[Dataset entries]

=== Section Start ===

(** The other replicas' steps, and late calls. *)
Lemma others_keep_held st a i r st' expires :
  cluster_ok namespace name st → cluster_step namespace name st a st' → replicas st !! i = Some r → a ≠ Moves i →
  alone st i (@RECONCILE_LOCK_HOLDER (r_config r)) →
  late_behind st (@RECONCILE_LOCK_HOLDER (r_config r)) →
  holds_until st (@RECONCILE_LOCK_HOLDER (r_config r)) expires →
  holds_until st' (@RECONCILE_LOCK_HOLDER (r_config r)) expires.
Proof.
  intros Hok Hs Hi Hne Hal Hb Hh.
  destruct a as [|j|r'].
  - apply (others_spare_held st); [done| |done]. by exists Nobody.
  - apply (others_spare_held st); [done| |done]. exists (Moves j). split; [done|]. intros r' Hr' He.
    apply Hne. f_equal. apply Hal. unfold holder_of. rewrite Hr'. simpl. by rewrite He.
  - destruct (decide (@RECONCILE_LOCK_HOLDER (r_config r') = @RECONCILE_LOCK_HOLDER (r_config r))) as [He|].
    + inversion Hs as [| | | | | |r0 c k v st1 Hin Hk Hserve]; subst. rewrite <- He in Hb.
      by rewrite (late_own_idle _ _ _ _ _ _ Hb Hin Hk Hserve).
    + apply (others_spare_held st); [done| |done]. by exists (Arrives r').
Qed.

Lemma others_keep_replica st a i r st' :
  cluster_step namespace name st a st' → replicas st !! i = Some r → a ≠ Moves i → replicas st' !! i = Some r.
Proof.
  intros Hs Hi Hne.
  destruct Hs as [| |j r' a x _ _|j r' c k v st' _ _ _ Hs|j r' c k v _ _ _|j r' t op k e _ _ _ v|r' c k v st' _ _ Hs];
    [done..| | | | |]; simpl;
    try (rewrite list_lookup_insert_ne; [|congruence]); try done;
    by destruct (serve_grows _ _ _ _ _ _ Hs) as (_ & _ & -> & _).
Qed.

Lemma step_replies st a st' :
  cluster_ok namespace name st → replies_hold st → cluster_step namespace name st a st' → replies_hold st'.
Proof.
  intros Hok Hp Hs i r expires Hi Hh Ha (e & Hr & Hw).
  assert (Ha' : alone st i (@RECONCILE_LOCK_HOLDER (r_config r))).
  { intros j Hj. apply Ha. by rewrite (step_holders _ _ _ _ Hs). }
  assert (Hd : a = Moves i ∨ a ≠ Moves i).
  { destruct a as [|j|]; [by right| |by right]. destruct (decide (j = i)) as [->|]; [by left|right; congruence]. }
  destruct Hd as [->|Hne].
  - inversion Hs as [| |j r0 a x Hj Hx|j r0 c k v st1 Hj Hk Hn Hserve|j r0 c k v Hj Hk Hv|j r0 t op k e0 Hj Hk Hn v|];
      subst; (apply list_lookup_insert_Some in Hi as [(_ & <- & _)|[? _]]; [|done]); [done| |done..].
    cbn [r_reply r_config] in *. injection Hr as <-.
    destruct (serve_written st c v st1 _ _ Hserve Hw Hh) as [Hst (o & -> & Hf)].
    split; [by left|]. by apply (store_behind st o).
  - assert (H0 : holder_of st i = Some (@RECONCILE_LOCK_HOLDER (r_config r))).
    { rewrite <- (step_holders _ _ _ _ Hs). unfold holder_of. by rewrite Hi. }
    unfold holder_of in H0. destruct (replicas st !! i) as [r0|] eqn:Hi0; [|done].
    pose proof (others_keep_replica _ _ _ _ _ Hs Hi0 Hne) as Hi'. rewrite Hi in Hi'. injection Hi' as <-.
    destruct (Hp i r expires Hi0 Hh Ha') as [Hheld Hb]; [by exists e|].
    split; [by eapply others_keep_held|by eapply step_behind].
Qed.

Lemma reachable_replies st : reachable namespace name st → replies_hold st.
Proof.
  intros (o & t & cfgs & Hr).
  assert (Hi : cluster_ok namespace name (initial namespace name o t cfgs)) by (by apply reachable_ok; exists o, t, cfgs; apply rtc_refl).
  assert (Hp : replies_hold (initial namespace name o t cfgs)).
  { intros i r expires (cfg & -> & _)%list_lookup_fmap_Some _ _ (e & He & _). done. }
  induction Hr as [st|st1 st2 st3 [a Hs] Hr IH]; [done|]. apply IH; [by eapply step_ok|by eapply step_replies].
Qed.
End acquired.

(** C19.  Whoever is told that it acquired the lock holds it.  With the lock enabled
    (otherwise an acquisition returns [True] at once and stores nothing) and an identity
    no other replica has (it ends in a fresh uuid), at the step at which an acquisition
    returns [True] the stored machine carries the replica's own lock, [lock_ttl] seconds
    from a clock reading of this acquisition, unless that time has passed: however long
    the accepting reply took, nobody else's write and no late write of its own can have
    replaced it before.  By the previous theorem nobody else's will until it expires. *)
Theorem acquired_lock_is_stored namespace name st i st' r s :
  reachable namespace name st → cluster_step namespace name st (Moves i) st' →
  replicas st' !! i = Some r → r_action r = Acquire → r_rest r = Ret (Ok true, s) →
  @SSHMACHINE_DISTRIBUTED_LOCK_ENABLED (r_config r) = true →
  @RECONCILE_LOCK_HOLDER (r_config r) ≠ EmptyString →
  alone st' i (@RECONCILE_LOCK_HOLDER (r_config r)) →
  ∃ now, last_clock (r_history r) = Some now ∧ now ≤ time st' ∧
    let expires := epoch now + @lock_ttl (r_config r) in
    stored_lock (current st') = Some (@RECONCILE_LOCK_HOLDER (r_config r), expires) ∨
    expires ≤ epoch (time st').
Proof.
  intros Hr Hs Hi Ha Hret Hen Hh Hal. pose proof (reachable_replies _ _ _ Hr) as Hp.
  pose proof (step_ok _ _ _ _ _ (reachable_ok _ _ _ Hr) Hs) as Hok'.
  destruct (ok_replicas _ _ _ Hok' _ _ Hi) as [Hrun _ Hclock _].
  rewrite Ha, Hret in Hrun. apply acquire_wins in Hrun; [|done]. rewrite rev_involutive in Hrun.
  assert (Hal' : alone st i (@RECONCILE_LOCK_HOLDER (r_config r))).
  { intros j Hj. apply Hal. by rewrite (step_holders _ _ _ _ _ _ Hs). }
  inversion Hs as [| |j r0 a x Hj Hx|j r0 c k v st1 Hj Hk Hn Hserve|j r0 c k v Hj Hk Hv|j r0 t op k e Hj Hk Hn v|];
    subst; (apply list_lookup_insert_Some in Hi as [(_ & <- & _)|[? _]]; [|done]); [done| | |];
    cbn [r_history r_config r_rest r_action] in *; [congruence| |destruct op; by destruct Hrun as (? & _ & [])].
  destruct Hrun as (now & Hl & Hw). exists now.
  assert (Hlast : last_clock (Ev c v :: r_history r0) = Some now) by by destruct c.
  split; [done|]. split; [by apply Hclock|].
  refine (proj1 (Hp i r0 (epoch now + @lock_ttl (r_config r0)) Hj Hh Hal' _)). by exists (Ev c v).
Qed.

(** *** Witnesses: a machine locked by one replica while another tries *)

Definition locked_machine (version lock : value) : value :=
  VDict [("metadata", VDict [("resourceVersion", version);
    ("annotations", VDict [(SSHMACHINE_DISTRIBUTED_LOCK_ANNOTATION, lock)])])].

Definition two_replicas : list Config := [default_config "replica-1"; default_config "replica-2"].

Definition live_lock : value := VStr (distributed_reconcile_lock_value "replica-2" 1790000120).

(** Replica 1 reads the machine while replica 2 holds its lock. *)
Definition contended : cluster :=
  initial "test" "machine-a" (locked_machine (VStr "7") live_lock) (1790000000 * second) two_replicas.

Lemma contended_reachable : reachable "test" "machine-a" contended.
Proof. eexists _, _, _. apply rtc_refl. Qed.

Lemma live_lock_survives_witness :
  ∃ st', rtc (moves_other_than "test" "machine-a" "replica-2") contended st' ∧
         (∃ e, r_history <$> (replicas st' !! 0%nat) = Some [e]) ∧
         stored_lock (current st') = Some ("replica-2", 1790000120).
Proof.
  eassert (Hm : rtc (moves_other_than "test" "machine-a" "replica-2") contended _).
  { eapply rtc_l; [|eapply rtc_once]; exists (Moves 0).
    - split; [|by intros r [= <-]]. eapply step_serve; [reflexivity|reflexivity|reflexivity|].
      apply (serve_get _ _ contended _ (GetObject _ _ _ _ _) (Ok (current contended))). left.
    - split; [eapply step_deliver; reflexivity|by intros r [= <-]]. }
  eexists. split; [exact Hm|]. split; [by eexists|].
  apply (live_lock_survives "test" "machine-a" contended _ "replica-2" 1790000120);
    [exact contended_reachable|reflexivity|exact Hm|reflexivity].
Defined.

(** Replica 1 reads an unlocked machine and the clock, and its write applies. *)
Definition unlocked : cluster :=
  initial "test" "machine-a" (locked_machine (VStr "7") VNone) (1790000000 * second) two_replicas.

Definition own_lock : value := VStr (distributed_reconcile_lock_value "replica-1" 1790000120).
Definition written : value := locked_machine (VStr "8") own_lock.

Ltac served := exists (Moves 0); eapply step_serve; [reflexivity|reflexivity|reflexivity|].
Ltac delivered := exists (Moves 0); eapply step_deliver; [reflexivity|reflexivity|reflexivity].

(** Its reply arrives two seconds after the write. *)
Lemma acquiring_run :
  ∃ st st' r s, reachable "test" "machine-a" st ∧ cluster_step "test" "machine-a" st (Moves 0) st' ∧
    replicas st' !! 0%nat = Some r ∧ r_action r = Acquire ∧ r_rest r = Ret (Ok true, s) ∧
    r_config r = default_config "replica-1" ∧ alone st' 0 "replica-1".
Proof.
  eexists _, _, _, _. split_and!.
  - eexists _, _, two_replicas. eapply rtc_l; [|eapply rtc_l; [|eapply rtc_l; [|eapply rtc_l; [|eapply rtc_l;
      [|eapply rtc_l; [|apply rtc_refl]]]]]].
    + served. apply (serve_get _ _ unlocked _ (GetObject _ _ _ _ _) (Ok (current unlocked))). left.
    + delivered.
    + served. apply serve_now.
    + delivered.
    + served. apply (serve_patch _ _ _ _ (VStr "7") own_lock written (Ok written : res value)).
      * reflexivity.
      * repeat constructor; discriminate.
      * reflexivity.
    + exists Nobody. apply (step_tick _ _ _ (1790000002 * second)). discriminate.
  - eapply step_deliver; reflexivity.
  - reflexivity.
  - reflexivity.
  - reflexivity.
  - reflexivity.
  - intros [|[|j]] Hj; [done|discriminate Hj|discriminate Hj].
Qed.

Lemma acquired_lock_is_stored_witness :
  ∃ st' r now, last_clock (r_history r) = Some now ∧ now ≤ time st' ∧
    (stored_lock (current st') = Some ("replica-1", epoch now + 120) ∨ epoch now + 120 ≤ epoch (time st')).
Proof.
  destruct acquiring_run as (st & st' & r & s & Hr & Hs & Hi & Ha & Hret & Hc & Hal).
  destruct (acquired_lock_is_stored "test" "machine-a" st 0 st' r s Hr Hs Hi Ha Hret) as (now & Hl & Ht & Hst);
    [rewrite Hc; reflexivity|rewrite Hc; discriminate|rewrite Hc; exact Hal|].
  rewrite Hc in Hst. by exists st', r, now.
Defined.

=== Section End ===

• _Your goal_:
All that should be written out is the stretch of lines above between the one holding "late_behind st (@RECONCILE_LOCK_HOLDER" and the one holding "intros Hok Hp", inclusive, exactly as given.

• _Exercise answer_:
  late_behind st (@RECONCILE_LOCK_HOLDER (r_config r)) →
  holds_until st (@RECONCILE_LOCK_HOLDER (r_config r)) expires →
  holds_until st' (@RECONCILE_LOCK_HOLDER (r_config r)) expires.
Proof.
  intros Hok Hs Hi Hne Hal Hb Hh.
  destruct a as [|j|r'].
  - apply (others_spare_held st); [done| |done]. by exists Nobody.
  - apply (others_spare_held st); [done| |done]. exists (Moves j). split; [done|]. intros r' Hr' He.
    apply Hne. f_equal. apply Hal. unfold holder_of. rewrite Hr'. simpl. by rewrite He.
  - destruct (decide (@RECONCILE_LOCK_HOLDER (r_config r') = @RECONCILE_LOCK_HOLDER (r_config r))) as [He|].
    + inversion Hs as [| | | | | |r0 c k v st1 Hin Hk Hserve]; subst. rewrite <- He in Hb.
      by rewrite (late_own_idle _ _ _ _ _ _ Hb Hin Hk Hserve).
    + apply (others_spare_held st); [done| |done]. by exists (Arrives r').
Qed.

Lemma others_keep_replica st a i r st' :
  cluster_step namespace name st a st' → replicas st !! i = Some r → a ≠ Moves i → replicas st' !! i = Some r.
Proof.
  intros Hs Hi Hne.
  destruct Hs as [| |j r' a x _ _|j r' c k v st' _ _ _ Hs|j r' c k v _ _ _|j r' t op k e _ _ _ v|r' c k v st' _ _ Hs];
    [done..| | | | |]; simpl;
    try (rewrite list_lookup_insert_ne; [|congruence]); try done;
    by destruct (serve_grows _ _ _ _ _ _ Hs) as (_ & _ & -> & _).
Qed.

Lemma step_replies st a st' :
  cluster_ok namespace name st → replies_hold st → cluster_step namespace name st a st' → replies_hold st'.
Proof.
  intros Hok Hp Hs i r expires Hi Hh Ha (e & Hr & Hw).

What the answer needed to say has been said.